[Stored items from a collection]
(** ** JSON values *)

Section json.
Context {R : Type} `{Redis R} {T : Type}.
Context (marshal : T → result error string) (unmarshal : string → T → result error T).

Definition redis_set_json (c : RedisCache R) (key : string) (value : T) (ttl : Z) : RedisCache R * option error :=
  match marshal value with
  | Err err => (c, Some (FmtError "failed to marshal json: " err ""))
  | Ok data => cache_Set c key data ttl
  end.

(** The new contents of the destination. *)
Definition redis_get_json (c : RedisCache R) (key : string) (dest : T) : result error T :=
  match cache_Get c key with
  | Err err => Err err
  | Ok data =>
      match unmarshal data dest with
      | Err err => Err (FmtError "failed to unmarshal json: " err "")
      | Ok v => Ok v
      end
  end.

(** Nothing is written when the value cannot be marshalled; on a server that loses nothing
    a stored value is read back, if decoding undoes encoding. *)
Theorem cache_json_roundtrip `{!CacheSafety (RedisCache R), !CacheRetention (RedisCache R)} (c : RedisCache R) key v dest ttl :
  (∀ d, marshal v = Ok d → unmarshal d dest = Ok v) →
  match redis_set_json c key v ttl with
  | (c', None) => redis_get_json c' key dest = Ok v
  | (c', Some _) => c' = c
  end.
Proof.
  intros Hrt. unfold redis_set_json, redis_get_json. destruct (marshal v) as [d|] eqn:Hm; [|done].
  destruct (Set_works c key d ttl) as [Hok Hl]. destruct (cache_Set c key d ttl) as [c' e]. simpl in Hok, Hl. subst e.
  assert (cache_Get c' key = Ok d) as -> by (apply Get_complete; by rewrite Hl, lookup_insert_eq). by rewrite Hrt.
Qed.

End json.

Definition noop_set_json {T} (c : NoOpCache) (key : string) (value : T) (ttl : Z) : NoOpCache * option error := (c, None).
Definition noop_get_json {T} (c : NoOpCache) (key : string) (dest : T) : result error T := Err CacheMissError.

(** ** The SCAN loop ends and deletes the whole prefix *)

Section scan.
Context {R : Type} `{RedisLaws R}.

Lemma Del_keys_upper (c : R) (keys : list string) :
  strs (del_keys c keys).1 ⊆ strs c.
Proof. unfold del_keys. case_match; [apply redis_Del_upper | done]. Qed.

Lemma Del_keys_ok (c : R) (keys : list string) k :
  (del_keys c keys).2 = None → k ∈ keys →
  strs (del_keys c keys).1 !! k = None.
Proof.
  intros Hok Hk. destruct keys as [|k0 keys]; [by apply elem_of_nil in Hk|].
  simpl in *. by apply redis_Del_ok.
Qed.

Lemma Del_keys_left (c : R) (keys : list string) cur :
  (redis_scan_left (del_keys c keys).1 cur
   ≤ redis_scan_left c cur)%nat.
Proof. unfold del_keys. case_match; [apply Scan_left_Del | done]. Qed.

Lemma Del_keys_ahead (c : R) (keys : list string) cur k :
  ahead c cur k →
  ahead (del_keys c keys).1 cur k.
Proof. unfold del_keys. case_match; [apply ahead_Del | done]. Qed.

Lemma scan_loop_total fuel (c : R) cur p :
  (redis_scan_left c cur < fuel)%nat → is_Some (scan_loop fuel c cur p).
Proof.
  revert c cur. induction fuel as [|fuel IH]; intros c cur Hf; [lia|]. simpl.
  destruct (redis_Scan c cur (p +:+ "*") 100) as [[keys next]|e] eqn:Hs; [|eauto].
  pose proof (Del_keys_left c keys next) as Hl.
  destruct (del_keys c keys) as [c' [e|]];
    simpl in *; [eauto|].
  destruct (Z.eqb_spec next 0) as [->|Hn]; [eauto|].
  apply IH. pose proof (Scan_ends _ _ _ _ _ _ Hs Hn). lia.
Qed.

Lemma scan_loop_upper fuel (c c' : R) cur p e :
  scan_loop fuel c cur p = Some (c', e) → strs c' ⊆ strs c.
Proof.
  revert c cur. induction fuel as [|fuel IH]; intros c cur Hf; [done|]. simpl in Hf.
  destruct (redis_Scan c cur (p +:+ "*") 100) as [[keys next]|e'] eqn:Hs; simplify_eq/=; [|done].
  pose proof (Del_keys_upper c keys) as Hu.
  destruct (del_keys c keys) as [c1 [e1|]];
    simplify_eq/=; [done|].
  destruct (next =? 0); simplify_eq; [done|]. by etrans; [eapply IH|].
Qed.

Lemma scan_loop_deletes fuel (c c' : R) cur p k :
  plain_prefix p = true → has_prefix p k = true →
  scan_loop fuel c cur p = Some (c', None) →
  strs c !! k = None ∨ ahead c cur k → strs c' !! k = None.
Proof.
  intros Hp Hk. revert c cur. induction fuel as [|fuel IH]; intros c cur Hf Hpre; [done|].
  pose proof (scan_loop_upper (S fuel) _ _ _ _ _ Hf) as Hup.
  destruct (strs c !! k) as [v|] eqn:Hv; [|by eapply lookup_weaken_None].
  destruct Hpre as [|Ha]; [done|]. simpl in Hf.
  destruct (redis_Scan c cur (p +:+ "*") 100) as [[keys next]|e'] eqn:Hs; simplify_eq/=.
  assert (k ∈ keys ∨ (next ≠ 0 ∧ ahead c next k)) as Hvis by (eapply Scan_visits; rewrite ?Hv; eauto).
  pose proof (Del_keys_ok c keys k) as Hdel.
  pose proof (Del_keys_ahead c keys next k) as Hah.
  destruct (del_keys c keys) as [c1 [e1|]];
    simplify_eq/=.
  destruct (Z.eqb_spec next 0) as [->|Hn]; simplify_eq.
  - destruct Hvis as [?|[? _]]; [by apply Hdel | done].
  - eapply IH; [done|]. destruct Hvis as [?|[_ ?]]; [left; by apply Hdel | right; by apply Hah].
Qed.

Lemma redis_delete_by_prefix_run (c : R) p :
  scan_loop (S (redis_scan_left c 0)) c 0 p = Some (redis_delete_by_prefix c p).
Proof.
  unfold redis_delete_by_prefix.
  destruct (scan_loop_total (S (redis_scan_left c 0)) c 0 p) as [r ->]; [lia | done].
Qed.

(** C30: for every Redis with the documented SCAN contract, the SCAN/DEL loop of
    [DeleteByPrefix] terminates within the fuel the definition gives it; it never adds
    or changes a key, and when it reports success no key with the prefix is left, however
    SCAN splits the key space and whatever duplicates it returns. *)
Theorem delete_by_prefix_complete (c : R) (p : string) :
  plain_prefix p = true →
  ∃ c' e, scan_loop (S (redis_scan_left c 0)) c 0 p = Some (c', e) ∧
    redis_delete_by_prefix c p = (c', e) ∧
    strs c' ⊆ strs c ∧
    (e = None → ∀ k, has_prefix p k = true → strs c' !! k = None).
Proof.
  intros Hp. pose proof (redis_delete_by_prefix_run c p) as Hr.
  destruct (redis_delete_by_prefix c p) as [c' e]. exists c', e.
  split; [exact Hr|]. split; [done|]. split; [exact (scan_loop_upper _ _ _ _ _ _ Hr)|].
  intros -> k Hk. exact (scan_loop_deletes _ _ _ _ _ _ Hp Hk Hr (or_intror (ahead_start c k))).
Qed.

▶ [Exercise details]: Please restate the records word for word. Go from the first line to the line with "err => Err (FmtError" and include both.

▶ [Solution to this exercise]:
(** ** JSON values *)

Section json.
Context {R : Type} `{Redis R} {T : Type}.
Context (marshal : T → result error string) (unmarshal : string → T → result error T).

Definition redis_set_json (c : RedisCache R) (key : string) (value : T) (ttl : Z) : RedisCache R * option error :=
  match marshal value with
  | Err err => (c, Some (FmtError "failed to marshal json: " err ""))
  | Ok data => cache_Set c key data ttl
  end.

(** The new contents of the destination. *)
Definition redis_get_json (c : RedisCache R) (key : string) (dest : T) : result error T :=
  match cache_Get c key with
  | Err err => Err err
  | Ok data =>
      match unmarshal data dest with
      | Err err => Err (FmtError "failed to unmarshal json: " err "")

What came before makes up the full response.